Ross Stores Fights Tariffs with Store Overhaul—Prices Stay Low
Ross Stores battles Trump’s tariffs with new store layouts and smart stocking to keep deals flowing. Will it win shoppers back? Ross Store X Account Photo

As tariffs and inflation squeeze retailers, Ross Stores is making bold moves to keep its shelves stocked and prices low.

The discount chain, known for its budget-friendly fashion and home goods, faces flat sales and a 2.7% drop in store visits, prompting drastic changes set to hit stores by July 2025.

With President Trump's trade policies threatening higher costs, Ross is navigating a perfect storm of economic challenges. How is the retailer fighting back, and what will customers notice?

Here's how Ross is tackling the crisis head-on, aiming to stay a shopper favourite.

Pivot Swiftly to Offset Tariff Costs

Ross Stores is bracing for impact from Trump's tariff hikes, including a 20% levy on Chinese goods (over half of Ross's inventory) and 25% on imports from Mexico and Canada, effective after the 9 July 2025 pause ends.

TheStreet reports Ross withdrew its 2025 financial guidance due to these uncertainties, with shares dropping 8% after the 22 May 2025 earnings call. X posts from users like @PiQSuite highlight the hit, citing 'prolonged inflation' and tariffs as key culprits.

CEO Jim Conroy noted a 'slower start to the spring selling season', with net income dipping 2% to £383 million ($518 million).

To counter this, Ross is negotiating with suppliers to absorb costs and exploring alternative sourcing from domestic or tariff-free regions to maintain its value proposition.

Keep Prices Low with Strategic Stocking

Ross is doubling down on its promise to avoid price hikes, a move critical to retaining its cost-conscious customers.

COO Michael Hartshorn told the same TheStreet interview that Ross aims to 'be very careful with price increases' to preserve its 'value gap' over mainstream retail. CNBC notes that retailers are strategically stocking more functional items, like household essentials, over discretionary ones, as shoppers shift spending amid inflation.

Despite flat comparable sales, Ross plans to open 80 new stores and 10 DD's Discounts by year-end, targeting high-growth areas like Texas.

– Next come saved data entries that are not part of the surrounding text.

(* ===== verification/Policy.v ===== *)
(** * Policy: applying a configuration (internal/policy/manager.go)

    [Apply] builds Redis clients and filters for a configuration, reusing what is
    unchanged, and publishes the result as a snapshot or aborts. Pointers
    (clients, Redis entries, filter instances) are allocation numbers. The
    factories, the YAML encoder used for filter keys and the [io.Closer] test are
    parameters. The last part composes [Apply] with the lifetime of snapshots:
    which resources are closed when. *)

From S2P Require Import Prelude GoStrings GoTime Netip Identity Selector Context Executor Config Registry.

Local Open Scope string_scope.
Local Open Scope list_scope.

Section Policy.
Context {W : Type}.

(** ** Parameters *)

(** [RedisFactory]: dials a service, within a time limit when one is given. *)
Variable newRedis : option Z -> string -> RedisServiceConfig -> W -> result () * W.
(** [FilterFactory]: compiles a filter; the Redis clients are looked up by name. *)
Variable newFilter : string -> GoMap Value -> (string -> option nat) -> W
                     -> result (option (list Phase) * Exec W) * W.
(** [yaml.Marshal] of filter options. *)
Variable marshal : GoMap Value -> option string.

(** ** State *)

Record redisEntry := mkRedisEntry {
  eId : nat;                       (* the entry's address *)
  eCfg : RedisServiceConfig;
  eClient : nat;
  stopHealth : bool                (* a health check is running *)
}.
#[export] Instance redisEntry_eta : Eta redisEntry := fun x =>
  mkRedisEntry (eId x) (eCfg x) (eClient x) (stopHealth x).

Record Manager := mkManager {
  ReloadDialTimeout : Z;
  mRedis : GoMap redisEntry;
  mFilters : GoMap (Filter W);
  ready : bool;
  nextAlloc : nat
}.
#[export] Instance Manager_eta : Eta Manager := fun x =>
  mkManager (ReloadDialTimeout x) (mRedis x) (mFilters x) (ready x) (nextAlloc x).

X posts from @MarcJacksonLA show mixed sentiment, with some praising Ross's expansion and others wary of tariff-driven price risks. By leveraging excess brand inventory, Ross aims to keep shelves stocked with deals, ensuring customers still find 'yes for less'.

Adapt Stores to Boost Shopper Appeal

To reverse the 2.7% drop in store visits reported by Placer.ai, Ross is revamping its in-store experience. Yahoo Finance confirms plans to enhance store layouts, improve signage, and prioritise high-demand categories like home essentials to draw crowds.

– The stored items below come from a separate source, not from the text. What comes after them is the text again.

(** C11: a stream without a policy, or whose east-west caller is not in the identity map
    while the router requires it, is refused as a whole: every message other than
    response trailers is answered 503, response trailers are answered without any change,
    and no filter runs and nothing outside is touched. *)
Theorem unadmitted_never_passes {W : Type} `{!World W} (identity : option Index) (h : HState (W := W))
  (attrs : Attributes) (headers : list HeaderValue) (eos ok : bool) (rs : list Received)
  (e : Ended) (out : list Response) (h' : HState) :
  resolved (st h) = false -> ResponseTrailersToAdd (ctx h) = [] -> ResponseTrailersToRemove (ctx h) = [] ->
  unadmitted identity h (received h attrs headers eos) ->
  process_loop identity h (RecvMsg (MRequestHeaders attrs headers eos) ok :: rs) = (e, out, h') ->
  Forall2 (repeats (503%Z, "Service Unavailable", None)) (answered (RecvMsg (MRequestHeaders attrs headers eos) ok :: rs)) out /\
  world h' = world h.
Proof.
  intros Hr Ha Hd Hu. cbn [process_loop answered].
  destruct (handleRequestHeaders_refused identity h attrs headers eos (503%Z, "Service Unavailable", None)) as
    (r & h1 & -> & Hrep & Href & Hw).
  { set (h1 := h <| ctx := received h attrs headers eos |>). pose proof (resolve_unadmitted identity h1) as H.
    change (ResponseTrailersToAdd (ctx h1)) with (ResponseTrailersToAdd (ctx h)) in H.
    change (ResponseTrailersToRemove (ctx h1)) with (ResponseTrailersToRemove (ctx h)) in H. rewrite Ha, Hd in H. by apply H. }
  destruct ok; cbn [negb]; [|by intros [= <- <- <-]].
  destruct (process_loop identity h1 rs) as [[e1 out1] h2] eqn:E. intros [= <- <- <-].
  destruct (process_refused identity _ _ _ _ _ _ Href E) as [Hout Hw2]. split; [by constructor|congruence].
Qed.

Lemma unadmitted_never_passes_witness :
  exists e out h', process_loop None example_stream
      [RecvMsg (MRequestHeaders [] [mkHeaderValue ":path" "" "/"] true) true; RecvMsg (MResponseTrailers []) true]
    = (e, out, h') /\
    Forall2 (repeats (503%Z, "Service Unavailable", None))
      [MRequestHeaders [] [mkHeaderValue ":path" "" "/"] true; MResponseTrailers []] out.
Proof.
  destruct (process_loop None example_stream _) as [[e out] h'] eqn:E. exists e, out, h'. split; [done|].
  exact (proj1 (unadmitted_never_passes None example_stream [] [mkHeaderValue ":path" "" "/"] true true _ e out h'
    eq_refl eq_refl eq_refl I E)).
Defined.

(** C2: a request is only let past a phase of a non-empty chain in one of three ways.
    Every filter of the chain, in order, let it go on: a filter is skipped only in a phase
    it does not declare, an enforced filter ran without an error and without a verdict,
    and an audited one may have failed or denied, which is only recorded. Or the operator
    configured on_overload "allow", the chain was at its concurrency limit, and nothing ran.
    Or the operator configured on_timeout "allow", an enforced filter failed after its
    predecessors let the request go on, and the deadline of the chain had passed then. *)
Theorem run_passes_only {W : Type} `{!World W} (h : HState (W := W)) (phase : Phase) :
  Blocked (ctx h) = false -> chain (st h) <> [] -> Blocked (ctx (run h phase)) = false ->
  let limits := limits_of (st h) in
  let start := (exec_ctx limits h) <| CPhase := phase |> in
  (overloaded limits h /\ OnOverload limits = LimitActionAllow /\ ctx (run h phase) = ctx h /\
     world (run h phase) = world h) \/
  (exists c w, passed phase 0 (chain (st h)) start (world h) c w /\ world (run h phase) = w /\
     exists g, ctx (run h phase) = c <| Ctx := g |>) \/
  (exists n f e c0 w0 c1 w1, chain (st h) !! n = Some f /\ passed phase 0 (take n (chain (st h))) start (world h) c0 w0 /\
     isAudited f = (f, false) /\ called f phase /\ FilterExecute f c0 w0 = (Some e, c1, w1) /\
     timed_out limits h w1 /\ OnTimeout limits = LimitActionAllow /\ world (run h phase) = w1).
Proof.
  intros Hb Hc. unfold run. rewrite Hb. destruct (chain (st h)) as [|f ch] eqn:Ech; [done|]. rewrite <- Ech in *.
  cbn [nonempty orb negb]. replace (nonempty (chain (st h))) with true by (by rewrite Ech). cbn [negb orb].
  destruct ((0 <? _)%Z && _) eqn:Hov.
  - destruct (String.eqb_spec (OnOverload (limits_of (st h))) LimitActionAllow) as [Ea|]; [|done].
    intros _. left. split; [|done]. unfold overloaded. apply andb_true_iff in Hov as [H0 H1].
    unfold limiter_acquire in H1. apply negb_true_iff, Z.leb_gt in H1. apply Z.ltb_lt in H0. lia.
  - intros Hun. right. clear Ech f ch.
    destruct (Execute (exec_ctx (limits_of (st h)) h) (world h) (chain (st h)) phase) as [[err c] w] eqn:He.
    destruct (run_filters_passes _ _ _ _ _ _ Hb He Hun) as (Hw & Hcase).
    pose proof (execute_loop_ended 0 (chain (st h)) phase ((exec_ctx (limits_of (st h)) h) <| CPhase := phase |>) (world h)) as Hr.
    unfold Execute in He. rewrite He in Hr. destruct Hcase as [(-> & Hcb & g & Hg)|([e ->] & Ht & Ha)].
    + left. destruct Hr as [(_ & _ & Hp)|(H & _)]; [by unfold exec_ctx; case_match| |congruence].
      exists c, w. split; [exact Hp|]. split; [exact Hw|by exists g].
    + right. destruct Hr as [(H & _)|(_ & n & f & c0 & w0 & Hn & Hp & Hend)]; [by unfold exec_ctx; case_match|done|].
      unfold ended_by in Hend. destruct f as [k phases exec|g]; cbn [isAudited] in Hend;
        destruct Hend as (Hcl & e' & c1 & Hf & Ee & Hend); subst e'; [|by destruct Hend].
      by exists n, (Base k phases exec), e, c0, w0, c1, w.
Qed.

(** A stream whose chain is one filter that passes every request. *)
Definition example_running : HState (W := ()) :=
  mkHState (mkStreamState (NewSnapshot None [("public", [Base 0 None passAll])]) true [Base 0 None passAll] "public")
    newContext () [].

Lemma run_passes_only_witness :
  exists c w, passed PhaseRequestHeaders 0 [Base 0 None passAll] (newContext <| CPhase := PhaseRequestHeaders |>) () c w /\
    exists g, ctx (run example_running PhaseRequestHeaders) = c <| Ctx := g |>.
Proof.
  destruct (run_passes_only example_running PhaseRequestHeaders) as [H|[(c & w & Hp & _ & Hg)|H]].
  - vm_compute. reflexivity.
  - discriminate.
  - vm_compute. reflexivity.
  - exfalso. destruct H as [[H _] _]. vm_compute in H. discriminate.
  - exists c, w. split; [exact Hp|exact Hg].
  - exfalso. destruct H as (n & f & e & c0 & w0 & c1 & w1 & _ & _ & _ & _ & _ & [H _] & _). vm_compute in H. discriminate.
Defined.

(** when a filter asked for the request body and Envoy answered the request
    without ever sending it, the response is replaced by a 500 before any
    response filter runs: an uninspected request never gets its answer. *)
Lemma uninspected_body_refused {W : Type} `{!World W} (identity : option Index) (h : HState (W := W))
  (headers : list HeaderValue) :
  resolved (st h) = true -> body_never_sent (ctx h) = true ->
  exists hd, (handle identity h (MResponseHeaders headers)).1 = RespImmediate 500 hd "Internal Server Error" /\
    world (handle identity h (MResponseHeaders headers)).2 = world h.
Proof.
  intros Hr Hb. cbn [handle]. unfold handleResponseHeaders. rewrite resolve_again by done.
  unfold body_never_sent in *. cbn [ctx set_field Blocked RequestBodyRequired RequestBodySeen RequestEndOfStream].
  rewrite Hb. rewrite run_blocked by done. unfold answer. cbn [ctx set_field Blocked Block].
  match goal with |- context [immediateResponse ?h1] =>
    destruct (immediateResponse_spec h1) as (hd & o & -> & _) end.
  by exists hd.
Qed.

Lemma uninspected_body_refused_witness :
  let h := example_running <| ctx := newContext <| RequestBodyRequired := true |> |> in
  exists hd, (handle None h (MResponseHeaders [])).1 = RespImmediate 500 hd "Internal Server Error" /\
    world (handle None h (MResponseHeaders [])).2 = world h.
Proof. intros h. apply (uninspected_body_refused None h []); reflexivity. Defined.

(** The stream after a sequence of messages. *)
Definition after {W : Type} `{!World W} (identity : option Index) (h : HState (W := W)) (ms : list Message) : HState :=
  fold_left (fun h m => (handle identity h m).2) ms h.

(** If every filter of the snapshot keeps the context's contract, then on
    every stream opened on it, after any messages, the header mutation sent to
    Envoy turns the headers Envoy sent into exactly the headers in effect for the
    filters (what their own set and remove calls mean). *)
Lemma snapshot_delivers {W : Type} `{!World W} (identity : option Index) (sn : Snapshot W) (gctx : GoContext)
  (t : Traffic) (w : W) (ms : list Message) (m : Message) :
  snapshot_ok sn ->
  let h := after identity
    (mkHState (mkStreamState sn false [] "") (newContext <| Ctx := Some gctx |> <| CTraffic := t |>) w []) ms in
  delivers (handle identity h m).1 (ctx (handle identity h m).2).
Proof.
  intros Hsn. cbv zeta. apply handle_ok.
  set (h0 := mkHState _ _ _ _). assert (stream_ok h0) as H0.
  { split; [done|]. split; [constructor|exact newContext_wf]. }
  clearbody h0. unfold after. revert h0 H0. induction ms as [|m0 ms IH]; intros h0 H0; [done|].
  cbn [fold_left]. by apply IH, handle_ok.
Qed.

These changes, rolling out by 1 July 2025, aim to make shopping faster and more appealing, countering the 'softening' demand noted by CFO Adam Orvos. Ross's focus on customer experience, like streamlined checkouts and curated stock, mirrors tactics used by rivals like TJ Maxx.

Despite tariff pressures, Ross's lean operations and deal-hunting model position it to weather the storm, though they are prepared and aware that macroeconomic volatility could still hit hard.

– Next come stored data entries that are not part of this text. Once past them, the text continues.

(* ===== verification/GrpcListen.v ===== *)
(** * GrpcListen: the settings of the ext_proc server (internal/grpc/server.go)

    [NewGRPCServer] turns the server block of the active configuration into the options of
    the gRPC server; [buildTLSCredentials] reads its certificates. The files and their
    parsing are parameters. *)

From S2P Require Import Prelude GoStrings GoTime Netip Identity Selector Context Executor Config.

Local Open Scope string_scope.
Local Open Scope list_scope.

Module GrpcListen.

(** [tls.Config]: the certificate, and the client authorities when their certificates
    are required and verified. *)
Inductive TLSVersion : Type := VersionTLS12 | VersionTLS13.
Record TLSSettings := mkTLSSettings {
  Certificate : string * string; MinVersion : TLSVersion; RequireClientCert : option string }.

Inductive Credentials : Type := Insecure | TLSCreds (t : TLSSettings).

Record ServerOptions := mkServerOptions {
  MaxConnectionIdle : Z; MaxConnectionAge : Z; MaxConnectionAgeGrace : Z; KeepaliveTime : Z; KeepaliveTimeout : Z;
  MinTime : Z; PermitWithoutStream : bool; maxConcurrentStreams : Z; creds : Credentials }.

Section Listen.
(** [tls.LoadX509KeyPair], [os.ReadFile] and [AppendCertsFromPEM]. *)
Variable load_pair : string -> string -> bool.
Variable read_file : string -> option string.
Variable has_certs : string -> bool.

Definition buildTLSCredentials (cfg : TLSConfig) : result TLSSettings :=
  if negb (load_pair (CertFile cfg) (KeyFile cfg)) then Err "failed to load server certificate/key pair"
  else
    let t := mkTLSSettings (CertFile cfg, KeyFile cfg) VersionTLS13 None in
    if MutualTLS cfg then
      if String.eqb (tlsCAFile cfg) "" then Err "mutual_tls is true but ca_file is empty"
      else match read_file (tlsCAFile cfg) with
           | None => Err "failed to read CA file"
           | Some pem => if has_certs pem then Ok (mkTLSSettings (CertFile cfg, KeyFile cfg) VersionTLS13 (Some pem))
                         else Err "failed to parse CA certificate"
           end
    else Ok t.

(** [None] for a [GlobalConfig] that was never stored. *)
Definition NewGRPCServer (activeCfg : option ServerConfig) : result ServerOptions :=
  let streams := match activeCfg with
                 | Some c => if (0 <? MaxConcurrentStreams c)%Z then MaxConcurrentStreams c else 10000%Z
                 | None => 10000%Z
                 end in
  let? cr := match activeCfg with
             | Some c => if tlsEnabled (TLS c) then let? t := buildTLSCredentials (TLS c) in Ok (TLSCreds t) else Ok Insecure
             | None => Ok Insecure
             end in
  Ok (mkServerOptions (15 * Minute) (30 * Minute) (5 * Minute) (5 * Minute) Second (5 * Minute) true streams cr).

(** A client of the server: whether it speaks TLS 1.3, and the authorities that its
    certificate verifies against. *)
Record Peer := mkPeer { speaksTLS13 : bool; verifies : string -> bool }.

(** The handshake of crypto/tls with these settings. *)
Definition admits (o : ServerOptions) (p : Peer) : bool :=
  match creds o with
  | Insecure => true
  | TLSCreds t => speaksTLS13 p && match RequireClientCert t with Some ca => verifies p ca | None => true end
  end.

(** With TLS the server starts only with a certificate that loads, admits only TLS 1.3
    and, with mutual TLS, only a client whose certificate the configured authority
    signed; it never falls back to an open listener. *)
Lemma tls_enforced c o : tlsEnabled (TLS c) = true -> NewGRPCServer (Some c) = Ok o ->
  load_pair (CertFile (TLS c)) (KeyFile (TLS c)) = true /\
  forall p, admits o p = true ->
    speaksTLS13 p = true /\
    (MutualTLS (TLS c) = true -> exists ca, read_file (tlsCAFile (TLS c)) = Some ca /\ has_certs ca = true /\ verifies p ca = true).
Proof.
  unfold NewGRPCServer, buildTLSCredentials. intros ->. destruct (load_pair _ _); [|done]. cbn [negb].
  destruct (MutualTLS (TLS c)).
  - destruct (String.eqb _ ""); [done|]. destruct (read_file _) as [ca|]; [|done]. destruct (has_certs ca) eqn:Hc; [|done].
    intros [= <-]. split; [done|]. intros p Hp. cbn in Hp. bool_hyps. naive_solver.
  - intros [= <-]. split; [done|]. intros p Hp. cbn in Hp. bool_hyps. done.
Qed.

(** The number of concurrent streams is always bounded. *)
Lemma streams_bounded cfg o : NewGRPCServer cfg = Ok o -> (0 < maxConcurrentStreams o)%Z.
Proof.
  unfold NewGRPCServer. intros H. destruct cfg as [c|]; cbn in H; [|injection H as <-; cbn; lia].
  destruct (if tlsEnabled (TLS c) then _ else _) as [cr|]; [|done]. injection H as <-. cbn.
  destruct (Z.ltb_spec 0 (MaxConcurrentStreams c)); lia.
Qed.
End Listen.

End GrpcListen.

Ross's Bold Play: Value Wins in Tough Times

Ross Stores is acting fast to shield shoppers from tariff-driven price spikes, proving its mettle in a retail crisis. By rethinking sourcing, prioritising essentials, and sprucing up stores, Ross is betting on value to keep customers loyal.

These changes, set to transform stores by July 2025, show resilience in the face of economic headwinds, but staying competitive will demand relentless innovation.

Ross is holding the line on prices, its ultimate weapon in a tariff-charged market.